Archives of Ophthalmology | 2010
Jorge A. Alvarado; L. Jay Katz; Sheetal Trivedi; Amde Selassie Shifera
OBJECTIVES To determine whether selective laser trabeculoplasty (SLT) induces monocyte recruitment to the trabecular meshwork (TM) in human and monkey eyes and whether monocytes increase both aqueous outflow in vivo and the conductivity of human Schlemm canal endothelial cells (SCEs) in vitro. METHODS Monocyte recruitment was examined morphometrically in control human and monkey eyes and compared with that following SLT applied 1 to 3 days earlier. Outflow facility was measured for up to 4 days after the intracameral infusion of autologous macrophages in rabbits. Schlemm canal endothelial cell conductivity was measured using flow meters after exposing cultured SCEs to monocytes and monocyte-secreted factors for 24 hours. RESULTS Our estimates show that the TM in the human eye normally had an average of 15 003 monocytes, while in the monkey eye there were 3181 monocytes, and this number increased 4- to 5-fold following SLT. The intracameral infusion of autologous macrophages in rabbits increased outflow facility 2-fold in a rapid and sustained manner.
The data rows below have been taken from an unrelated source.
#[export] Instance result_ret {E} : MRet (result E) := fun A a => Ok a.
#[export] Instance result_bind {E} : MBind (result E) := fun A B f x =>
  match x with Ok a => f a | Err e => Err e end.
#[export] Instance result_fmap {E} : FMap (result E) := fun A B f x =>
  match x with Ok a => Ok (f a) | Err e => Err e end.

#[export] Instance outcome_ret : MRet outcome := fun A a => Done a.
#[export] Instance outcome_bind : MBind outcome := fun A B f x =>
  match x with Done a => f a | Panic => Panic end.
#[export] Instance outcome_fmap : FMap outcome := fun A B f x =>
  match x with Done a => Done (f a) | Panic => Panic end.

#[export] Instance result_eq_dec {E A} `{EqDecision E, EqDecision A} :
  EqDecision (result E A).
Proof. solve_decision. Defined.

#[export] Instance outcome_eq_dec {A} `{EqDecision A} : EqDecision (outcome A).
Proof. solve_decision. Defined.

(** [Result::map_err], [Option::ok_or], [Result::ok], [Result::is_ok],
    [Option::unwrap]. *)
Definition map_err {E F A} (f : E -> F) (x : result E A) : result F A :=
  match x with Ok a => Ok a | Err e => Err (f e) end.

Definition ok_or {E A} (x : option A) (e : E) : result E A :=
  match x with Some a => Ok a | None => Err e end.

Definition res_ok {E A} (x : result E A) : option A :=
  match x with Ok a => Some a | Err _ => None end.

Definition is_ok {E A} (x : result E A) : bool :=
  match x with Ok _ => true | Err _ => false end.

Definition unwrap {A} (x : option A) : outcome A :=
  match x with Some a => Done a | None => Panic end.

(** ** Automation

    [rad] is the hint database of the development; [inv_res] splits the
    monadic chains that returned a value, [case_guards] splits the conditionals
    the code branches on. *)
Create HintDb rad.
Create Rewrite HintDb rad.

Lemma res_bind_ok {E A B} (x : result E A) (f : A -> result E B) b :
  x ≫= f = Ok b <-> exists a, x = Ok a /\ f a = Ok b.
Proof.
  destruct x as [a|e]; cbn; split.
  - eauto.
  - intros (? & [= ->] & ?). done.
  - done.
  - intros (? & ? & ?). done.
Qed.

Lemma out_bind_done {A B} (x : outcome A) (f : A -> outcome B) b :
  x ≫= f = Done b <-> exists a, x = Done a /\ f a = Done b.
Proof.
  destruct x as [a|]; cbn; split.
  - eauto.
  - intros (? & [= ->] & ?). done.
  - done.
  - intros (? & ? & ?). done.
Qed.

Ltac inv_res :=
  repeat match goal with
  | H : mbind _ _ = Ok _ |- _ => apply res_bind_ok in H as (? & ? & H)
  | H : mbind _ _ = Done _ |- _ => apply out_bind_done in H as (? & ? & H)
  end; simplify_eq/=.

Ltac case_guards := repeat (case_match || case_decide); simplify_eq/=.

(** ** Lists *)

Lemma filter_all {A} (P : A -> Prop) `{!forall x, Decision (P x)} l : Forall P l -> filter P l = l.
Proof.
  induction 1 as [|x l Hx _ IH]; [done|]. by rewrite filter_cons_True, IH.
Qed.

Lemma filter_none {A} (P : A -> Prop) `{!forall x, Decision (P x)} l :
  Forall (fun x => ~ P x) l -> filter P l = [].
Proof.
  induction 1 as [|x l Hx _ IH]; [done|]. by rewrite filter_cons_False.
Qed.

(** ** Ordered containers

    [BTreeMap] and [BTreeSet] are finite maps and sets ([gmap], [gset]) whose
    iterators run in ascending key order.  [OrdKey] is Rust's [Ord] for keys. *)
Class OrdKey (K : Type) `{Countable K} := {
  key_le : relation K;
  key_le_dec :: RelDecision key_le;
  key_le_total :: Total key_le;
  key_le_trans :: Transitive key_le;
  key_le_anti :: AntiSymm (=) key_le;
}.

#[export] Program Instance ord_N : OrdKey N := {| key_le := N.le |}.

(** Derived [Ord]: tuples and structs compare lexicographically, [None] is below
    [Some], sequences (and strings, by code point) lexicographically. *)
#[export] Program Instance ord_prod `{OA : OrdKey A} `{OB : OrdKey B} : OrdKey (A * B) := {|
  key_le := fun p q => p.1 <> q.1 /\ key_le p.1 q.1 \/ p.1 = q.1 /\ key_le p.2 q.2;
|}.
Next Obligation. intros A ? ? OA B ? ? OB p q. simpl. apply _. Defined.
Next Obligation.
  intros A ? ? OA B ? ? OB [a b] [a' b']. simpl. destruct (decide (a = a')) as [->|].
  - destruct (total key_le b b'); [left|right]; by right.
  - destruct (total key_le a a'); [left|right]; left; split; congruence.
Qed.
Next Obligation.
  intros A ? ? OA B ? ? OB [a b] [a' b'] [a'' b'']. simpl.
  intros [[Hn Hl]|[-> Hl]] [[Hn' Hl']|[-> Hl']].
  - left. split; [|by etransitivity]. intros ->. by apply Hn, (anti_symm key_le).
  - by left.
  - by left.
  - right. split; [done|]. by etransitivity.
Qed.
Next Obligation.
  intros A ? ? OA B ? ? OB [a b] [a' b']. simpl.
  intros [[Hn Hl]|[-> Hl]] [[Hn' Hl']|[? Hl']]; try congruence.
  - by destruct Hn; apply (anti_symm key_le).
  - f_equal. by apply (anti_symm key_le).
Qed.

Definition sum_le `{OA : OrdKey A} `{OB : OrdKey B} (p q : A + B) : bool :=
  match p, q with
  | inl a, inl b => bool_decide (key_le a b)
  | inl _, inr _ => true
  | inr _, inl _ => false
  | inr a, inr b => bool_decide (key_le a b)
  end.

(** An enum compares by its variant first. *)
#[export] Program Instance ord_sum `{OA : OrdKey A} `{OB : OrdKey B} : OrdKey (A + B) := {|
  key_le := fun p q => sum_le p q = true;
|}.
Next Obligation. intros A ? ? OA B ? ? OB p q. apply _. Defined.
Next Obligation.
  intros A ? ? OA B ? ? OB [a|a] [b|b]; simpl; auto; rewrite !bool_decide_eq_true; apply (total key_le).
Qed.
Next Obligation.
  intros A ? ? OA B ? ? OB [a|a] [b|b] [c|c]; simpl; try done; rewrite !bool_decide_eq_true;
    apply (transitivity (R:=key_le)).
Qed.
Next Obligation.
  intros A ? ? OA B ? ? OB [a|a] [b|b]; simpl; try done; rewrite !bool_decide_eq_true;
    intros; f_equal; by apply (anti_symm key_le).
Qed.

Definition option_le `{OA : OrdKey A} (p q : option A) : bool :=
  match p, q with
  | None, _ => true
  | Some _, None => false
  | Some a, Some b => bool_decide (key_le a b)
  end.

#[export] Program Instance ord_option `{OA : OrdKey A} : OrdKey (option A) := {|
  key_le := fun p q => option_le p q = true;
|}.
Next Obligation. intros A ? ? OA p q. apply _. Defined.
Next Obligation.
  intros A ? ? OA [a|] [b|]; simpl; auto. rewrite !bool_decide_eq_true. apply (total key_le).
Qed.
Next Obligation.
  intros A ? ? OA [a|] [b|] [c|]; simpl; try done. rewrite !bool_decide_eq_true.
  apply (transitivity (R:=key_le)).
Qed.
Next Obligation.
  intros A ? ? OA [a|] [b|]; simpl; try done. rewrite !bool_decide_eq_true.
  intros. f_equal. by apply (anti_symm key_le).
Qed.

Fixpoint list_le `{OA : OrdKey A} (xs ys : list A) : bool :=
  match xs, ys with
  | [], _ => true
  | _ :: _, [] => false
  | x :: xs, y :: ys =>
      if decide (x = y) then list_le xs ys else bool_decide (key_le x y)
  end.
Human monocytes and monocyte-secreted factors increased SCE conductivity 2-fold in vitro. CONCLUSIONS The number of monocytes/macrophages in the TM increases substantially after SLT and monocytes augment both outflow facility and SCE conductivity. Clinical Relevance These findings indicate that the innate immune system in general and monocytes in particular play an important role in aqueous outflow homeostasis. The recruitment of monocytes in increased numbers after SLT likely plays a role in lowering the intraocular pressure after this procedure. The intracameral introduction of autologous monocytes harvested from a vein could have therapeutic potential as a cell-based individualized treatment of glaucoma.